Помнишь, как мы говорили об этом ещё на первом курсе, о том, что будем делать, когда выпустимся из колледжа? Ты, например, собирался заниматься юриспруденцией, а я... ну, например, помнишь Колберна? Он собирался стать врачом и даже год проучился в медицинской школе. Теперь он в Красном Кресте, где-то в Персии.
Боже мой!
Он сделал паузу, чтобы переварить эту невероятную новость, а затем оживлённо продолжил:
— Ну, один хороший парень какое-то время учился с нами, на первом курсе.
Держу пари, мы не увидим его в старой доброй армии! Старик
грубиян Лински, которому ты набил морду. Томми Хоппер
говорит, что видел его прошлым летом в Чикаго, он стоял на трибуне и орал во всё горло,
ругая все правительства на свете, но в основном наше и союзников,
и собирался управлять миром с помощью революции и представителей
иммигрантов-неквалифицированных рабочих, никому из тех, кто умеет читать и писать,
не разрешалось голосовать, кроме Лински. Томми Хоппер говорит, что знает всё о Лински;
он ни дня в жизни не работал — слишком занят, пытаясь настроить рабочих против тех, кто их эксплуатирует! Томми говорит
Однако его слушала большая толпа, и он заработал немало денег на «благое дело» или что-то в этом роде. Что ж, пусть кричит! Думаю, мы сможем позаботиться о нём, когда вернёмся оттуда. Чёрт возьми, старина Рэм, я что-то размяк! Он звучно хлопнул товарища по плечу. «Похоже, что наши великие дни уже на подходе!»

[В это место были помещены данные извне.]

(* ===== verification/Socks5.v ===== *)
(** * The SOCKS5 proxy (src/src/tunnel/socks5.rs)

    The dialogue of [handle_socks5] with its client up to the relay, in the
    monad of the file Conn.  Against it, the messages a client sends by
    RFC 1928. *)
From stdpp Require Import prelude strings.
From Stdlib Require Import ZArith Lia.
From S2P Require Import Prelude Io Text Conn.

Local Open Scope Z_scope.

(** ** Addresses *)

Definition VERSION : byte := x05.
Definition METH_NO_AUTH : byte := x00.
Definition CMD_CONNECT : byte := x01.
Definition ATYP_IPV4 : byte := x01.
Definition ATYP_IPV6 : byte := x04.
Definition ATYP_DOMAIN : byte := x03.
Definition SOCKS_RESP_SUUCESS : byte := x00.

(** [Ipv4Addr::to_string] *)
Definition show_ipv4 (a b c d : byte) : string :=
  show (u8v a) +:+ "." +:+ show (u8v b) +:+ "." +:+ show (u8v c) +:+ "." +:+ show (u8v d).

(** [format!("{:x}", n)] of a [u16]. *)
Definition hex_digit (n : Z) : byte :=
  byte_of (if decide (n < 10) then 48 + n else 87 + n).
Fixpoint hex_digits (fuel : nat) (n : Z) : list byte :=
  match fuel with
  | O => []
  | S fuel => (if decide (n < 16) then [] else hex_digits fuel (n / 16)) ++ [hex_digit (n mod 16)]
  end.
Definition show_hex (n : Z) : string := str (hex_digits 4 n).

Definition join (sep : string) (l : list string) : string :=
  match l with
  | [] => ""
  | s :: l => foldl (fun acc x => acc +:+ sep +:+ x) s l
  end.

(** The first longest run of zero segments: position and length. *)
Fixpoint zero_run (l : list Z) : nat :=
  match l with 0 :: l => S (zero_run l) | _ => 0%nat end.
Fixpoint find_zero_slice (pos : nat) (l : list Z) (best : nat * nat) : nat * nat :=
  match l with
  | [] => best
  | _ :: l' =>
      let n := zero_run l in
      find_zero_slice (S pos) l' (if decide (best.2 < n)%nat then (pos, n) else best)
  end.

(** [Ipv6Addr::to_string], of the eight segments. *)
Definition show_ipv6 (s : list Z) : string :=
  let quad g h := show (g / 256) +:+ "." +:+ show (g mod 256) +:+ "." +:+
                  show (h / 256) +:+ "." +:+ show (h mod 256) in
  match s with
  | [0; 0; 0; 0; 0; 0; 0; 0] => "::"
  | [0; 0; 0; 0; 0; 0; 0; 1] => "::1"
  | [0; 0; 0; 0; 0; 0; g; h] => "::" +:+ quad g h
  | [0; 0; 0; 0; 0; 65535; g; h] => "::ffff:" +:+ quad g h
  | _ =>
      let '(at_, n) := find_zero_slice 0 s (0%nat, 0%nat) in
      if decide (1 < n)%nat
      then join ":" (show_hex <$> take at_ s) +:+ "::" +:+ join ":" (show_hex <$> drop (at_ + n) s)
      else join ":" (show_hex <$> s)
  end.

(** [name_port]: the last two bytes are the port. *)
Definition name_port (addr_buf : list byte) : io_result (option string) :=
  if decide (length addr_buf < 2)%nat then Panic   (* the subtraction *)
  else
    let pos := (length addr_buf - 2)%nat in
    hostname ← slice_to pos addr_buf;
    match from_utf8 hostname with
    | None => Ok None
    | Some hostname =>
        hi ← index pos addr_buf;
        lo ← index (pos + 1) addr_buf;
        Ok (Some (hostname +:+ ":" +:+ show (be16 hi lo)))
    end.

(** ** The dialogue *)

Definition port_of (b : list byte) (i : nat) : io_result Z :=
  hi ← index i b; lo ← index (S i) b; Ok (be16 hi lo).

(** The eight segments of 16 bytes. *)
Fixpoint segments (n : nat) (b : list byte) (i : nat) : io_result (list Z) :=
  match n with
  | O => Ok []
  | S n => s ← port_of b i; r ← segments n b (i + 2); Ok (s :: r)
  end.

(** From the address type byte to the target. *)
Definition read_target (atyp : byte) : conn string :=
  if decide (atyp = ATYP_IPV4) then
    b ← get 6;
    lift (a0 ← index 0 b; a1 ← index 1 b; a2 ← index 2 b; a3 ← index 3 b; port ← port_of b 4;
          Ok (show_ipv4 a0 a1 a2 a3 +:+ ":" +:+ show port))
  else if decide (atyp = ATYP_IPV6) then
    b ← get 18;
    lift (s ← segments 8 b 0; port ← port_of b 16; Ok (show_ipv6 s +:+ ":" +:+ show port))
  else if decide (atyp = ATYP_DOMAIN) then
    len_buf ← get 1;
    n ← lift (index 0 len_buf);
    addr_buf ← get (Z.to_nat (u8v n) + 2);
    r ← lift (name_port addr_buf);
    match r with
    | Some addr => mret addr
    | None => fail "can not get addr with domian"
    end
  else fail ("unknown ATYP received: " +:+ show (u8v atyp)).

Definition RESP : list byte := [x05; SOCKS_RESP_SUUCESS; x00; x01] ++ replicate 6 x00.

(** [handle_socks5] up to the log line in front of [relay_connection]: the
    target.  That line unwraps the two addresses of the socket, and so panics
    when the client has reset the connection in the meantime: this is not
    modelled. *)
Definition handle_socks5 : conn string :=
  num_methods_buf ← get 2;
  n ← lift (index 1 num_methods_buf);
  vdata ← get (Z.to_nat (u8v n));
  if decide (METH_NO_AUTH ∉ vdata) then fail "no supported method given"
  else
    _ ← write_all [VERSION; METH_NO_AUTH];
    head ← get 4;
    h0 ← lift (index 0 head);
    if decide (h0 <> VERSION) then fail "didn't confirm with v5 version"
    else
      h1 ← lift (index 1 head);
      if decide (h1 <> CMD_CONNECT) then fail "unsupported command"
      else
        h3 ← lift (index 3 head);
        target_addr ← read_target h3;
        _ ← write_all RESP;
        mret target_addr.

(** ** What a client sends *)

Inductive address :=
  | IPv4 (a b c d : byte)
  | IPv6 (b : list byte)
  | Domain (name : list byte).

Definition port_bytes (p : Z) : list byte := [byte_of (Z.shiftr p 8); byte_of p].

Definition put_address (a : address) (p : Z) : list byte :=
  match a with
  | IPv4 a b c d => [ATYP_IPV4; a; b; c; d]
  | IPv6 b => ATYP_IPV6 :: b
  | Domain name => ATYP_DOMAIN :: byte_of (Z.of_nat (length name)) :: name
  end ++ port_bytes p.

Definition put_greeting (methods : list byte) : list byte :=
  [VERSION; byte_of (Z.of_nat (length methods))] ++ methods.
Definition put_connect (a : address) (p : Z) : list byte :=
  [VERSION; CMD_CONNECT; x00] ++ put_address a p.

(** The target of an address: host and port. *)
Definition target_of (a : address) (p : Z) : string :=
  match a with
  | IPv4 a b c d => show_ipv4 a b c d
  | IPv6 b => match segments 8 b 0 with Ok s => show_ipv6 s | _ => "" end
  | Domain name => from_utf8_lossy name
  end +:+ ":" +:+ show p.

Definition address_ok (a : address) : Prop :=
  match a with
  | IPv4 _ _ _ _ => True
  | IPv6 b => length b = 16%nat
  | Domain name => (length name < 256)%nat /\ from_utf8 name <> None
  end.

(** ** Lemmas *)

Lemma u8_byte n : (n < 256)%nat -> Z.to_nat (u8v (byte_of (Z.of_nat n))) = n.
Proof. intros. rewrite u8v_byte_of, wrap_small by (change (2 ^ 8) with 256; lia). lia. Qed.

Lemma be16_port p : 0 <= p < 65536 -> be16 (byte_of (Z.shiftr p 8)) (byte_of p) = p.
Proof.
  intros Hp. rewrite be16_add, !u8v_byte_of. unfold wrap. rewrite Z.shiftr_div_pow2 by lia.
  change (2 ^ 8) with 256. rewrite (Z.mod_small (p / 256)).
  - pose proof (Z.div_mod p 256). lia.
  - split; [apply Z.div_pos; lia|]. apply Z.div_lt_upper_bound; lia.
Qed.

Lemma segments_ok n b i :
  (i + 2 * n <= length b)%nat -> exists s, segments n b i = Ok s.
Proof.
  revert i. induction n as [|n IH]; intros i Hi; [by eexists|]. cbn [segments].
  unfold port_of. destruct (index_lt (E := string) i b) as (x & -> & _); [lia|].
  destruct (index_lt (E := string) (S i) b) as (y & -> & _); [lia|]. unmonad.
  destruct (IH (i + 2)%nat) as (s & ->); [lia|]. by eexists.
Qed.

Lemma segments_prefix n b i rest s :
  segments n b i = Ok s -> segments n (b ++ rest) i = Ok s.
Proof.
  revert i s. induction n as [|n IH]; intros i s E; [done|]. cbn [segments] in *. unfold port_of, index in *.
  destruct (b !! i) as [x|] eqn:Hx; [|done]. rewrite (lookup_app_l_Some _ _ _ _ Hx). unmonad.
  destruct (b !! S i) as [y|] eqn:Hy; [|done]. rewrite (lookup_app_l_Some _ _ _ _ Hy).
  destruct (segments n b (i + 2)) as [r|e|] eqn:Er; [|done..]. by rewrite (IH _ _ Er).
Qed.

Lemma lookup_suffix (l : list byte) i x y :
  i = length l -> index (E := string) i (l ++ [x; y]) = Ok x /\
  index (E := string) (S i) (l ++ [x; y]) = Ok y /\ port_of (l ++ [x; y]) i = Ok (be16 x y) /\
  slice_to (E := string) i (l ++ [x; y]) = Ok l.
Proof.
  intros ->. assert (index (E := string) (length l) (l ++ [x; y]) = Ok x) as Hx.
  { unfold index. by rewrite lookup_app_r, Nat.sub_diag by lia. }
  assert (index (E := string) (S (length l)) (l ++ [x; y]) = Ok y) as Hy.
  { unfold index. rewrite lookup_app_r by lia. by replace (S (length l) - length l)%nat with 1%nat by lia. }
  split_and!; try done.
  - unfold port_of. by rewrite Hx, Hy.
  - rewrite slice_to_le by (rewrite length_app; lia). by rewrite take_app_length.
Qed.

Lemma name_port_ok name p :
  from_utf8 name <> None -> 0 <= p < 65536 ->
  name_port (name ++ port_bytes p) = Ok (Some (from_utf8_lossy name +:+ ":" +:+ show p)).
Proof.
  intros Hn Hp. unfold name_port, port_bytes.
  rewrite decide_False by (rewrite length_app; simpl; lia).
  assert (length (name ++ [byte_of (Z.shiftr p 8); byte_of p]) - 2 = length name)%nat as ->
    by (rewrite length_app; simpl; lia).
  destruct (lookup_suffix name (length name) (byte_of (Z.shiftr p 8)) (byte_of p) eq_refl)
    as (H1 & H2 & _ & H4). rewrite H4. unmonad.
  destruct (from_utf8 name) as [s|] eqn:E; [|done]. rewrite (lossy_valid _ _ E), H1.
  replace (length name + 1)%nat with (S (length name)) by lia. rewrite H2. by rewrite be16_port.
Qed.

#[local] Arguments segments : simpl never.
Lemma read_target_ok a p rest c :
  address_ok a -> 0 <= p < 65536 -> healthy (input c) ->
  stream (input c) = drop 1 (put_address a p) ++ rest ->
  exists c', read_target (default x00 (head (put_address a p))) c = (Ok (target_of a p), c') /\
    healthy (input c') /\ stream (input c') = rest /\ output c' = output c /\ answers c' = answers c.
Proof.
  intros Ha Hp Hh E. destruct a as [a0 a1 a2 a3|b|name]; simpl in E |- *; unfold read_target; decide_eqs.
  - destruct (get_ok ([a0; a1; a2; a3] ++ port_bytes p) 6 rest c Hh) as (c' & Hg & ?); [done|done|].
    exists c'. split; [|done]. erewrite bind_ok by exact Hg. unfold lift, port_of, port_bytes. simpl. unmonad.
    by rewrite be16_port.
  - destruct (get_ok (b ++ port_bytes p) 18 rest c Hh) as (c' & Hg & ?); [done|by rewrite length_app, Ha|].
    exists c'. split; [|done]. erewrite bind_ok by exact Hg. unfold lift.
    destruct (segments_ok 8 b 0) as (s & Hs); [by rewrite Ha|]. rewrite (segments_prefix _ _ _ _ _ Hs).
    unfold port_bytes in *.
    destruct (lookup_suffix b 16 (byte_of (Z.shiftr p 8)) (byte_of p)) as (_ & _ & -> & _); [by symmetry|].
    unmonad. unfold target_of. rewrite Hs, be16_port; done.
  - destruct Ha as [Hlen Hu]. rewrite <- app_assoc in E.
    destruct (get_ok [byte_of (Z.of_nat (length name))] 1 (name ++ port_bytes p ++ rest) c Hh)
      as (c1 & Hg1 & Hh1 & E1 & Ho1 & Ha1); [done|done|].
    erewrite bind_ok by exact Hg1. rewrite (bind_ok _ _ c1 (byte_of (Z.of_nat (length name))) c1) by done.
    rewrite u8_byte by done.
    destruct (get_ok (name ++ port_bytes p) (length name + 2) rest c1 Hh1) as (c2 & Hg2 & Hh2 & E2 & Ho2 & Ha2);
      [by rewrite <- app_assoc|by rewrite length_app|].
    erewrite bind_ok by exact Hg2. unfold lift at 1.
    erewrite bind_ok by (by rewrite name_port_ok).
    exists c2. by rewrite Ho2, Ha2.
Qed.

(** The dialogue of a client that connects.  For a greeting that offers "no
    authentication" and a CONNECT request to an IPv4, IPv6 or domain address,
    in any chunking, the handler answers with its method choice and success,
    returns the host and port asked for, and leaves what follows for the
    relay. *)
Lemma handle_socks5_ok methods a p rest c :
  METH_NO_AUTH ∈ methods -> (length methods < 256)%nat -> address_ok a -> 0 <= p < 65536 ->
  healthy (input c) -> answers c = [] ->
  stream (input c) = put_greeting methods ++ put_connect a p ++ rest ->
  exists c', handle_socks5 c = (Ok (target_of a p), c') /\
    stream (input c') = rest /\ output c' = output c ++ [x05; x00] ++ RESP.
Proof.
  intros Hm Hlen Ha Hp Hh Hans E. unfold put_greeting in E. rewrite <- !app_assoc in E.
  destruct (get_ok [VERSION; byte_of (Z.of_nat (length methods))] 2 _ c Hh E eq_refl)
    as (c1 & H1 & Hh1 & E1 & Ho1 & Ha1). unfold handle_socks5.
  erewrite bind_ok by exact H1. rewrite (bind_ok _ _ c1 (byte_of (Z.of_nat (length methods))) c1) by done.
  rewrite u8_byte by done. destruct (get_ok methods _ _ c1 Hh1 E1 eq_refl) as (c2 & H2 & Hh2 & E2 & Ho2 & Ha2).
  erewrite bind_ok by exact H2. rewrite decide_False by tauto.
  erewrite bind_ok by (apply write_ok; congruence).
  set (c3 := {| input := input c2 |}).
  assert (exists ty addr, put_address a p = ty :: addr) as (ty & addr & Had)
    by (destruct a; by do 2 eexists).
  unfold put_connect in E2. rewrite Had in E2.
  destruct (get_ok [VERSION; CMD_CONNECT; x00; ty] 4 (addr ++ rest) c3 Hh2) as (c4 & H4 & Hh4 & E4 & Ho4 & Ha4);
    [exact E2|done|].
  erewrite bind_ok by exact H4. rewrite (bind_ok _ _ c4 VERSION c4) by done. rewrite decide_False by tauto.
  rewrite (bind_ok _ _ c4 CMD_CONNECT c4) by done. rewrite decide_False by tauto.
  rewrite (bind_ok _ _ c4 ty c4) by done.
  destruct (read_target_ok a p rest c4 Ha Hp Hh4) as (c5 & H5 & Hh5 & E5 & Ho5 & Ha5); [by rewrite Had|].
  rewrite Had in H5. cbn [head default from_option id] in H5. erewrite bind_ok by exact H5.
  erewrite bind_ok by (apply write_ok; rewrite Ha5, Ha4; done).
  eexists. split; [done|]. simpl. split; [done|]. rewrite Ho5, Ho4. simpl. rewrite Ho2, Ho1.
  by rewrite <- app_assoc.
Qed.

Он был прав. Многозначительные дни наступали один за другим, и каждый из них приносил с собой новое и более значимое предзнаменование. Лица людей утратили напряжённое выражение, которое было на них в дни мучительного ожидания, и вместо этого тяжёлого
С тревогой я увидел выражение лиц людей в 1776 и 1861 годах, и история прежних дней стала яснее в свете новых событий.
Президент отправился в Конгресс, и его истинное обвинение, с которым он выступил там,
достигло насмешливого Потсдама с невысказанным пророчеством, которое, как можно предположить, напугало даже Потсдам, — а затем апрельской ночью почти бесшумно началась
упорная работа: мы были в состоянии войны с Германией.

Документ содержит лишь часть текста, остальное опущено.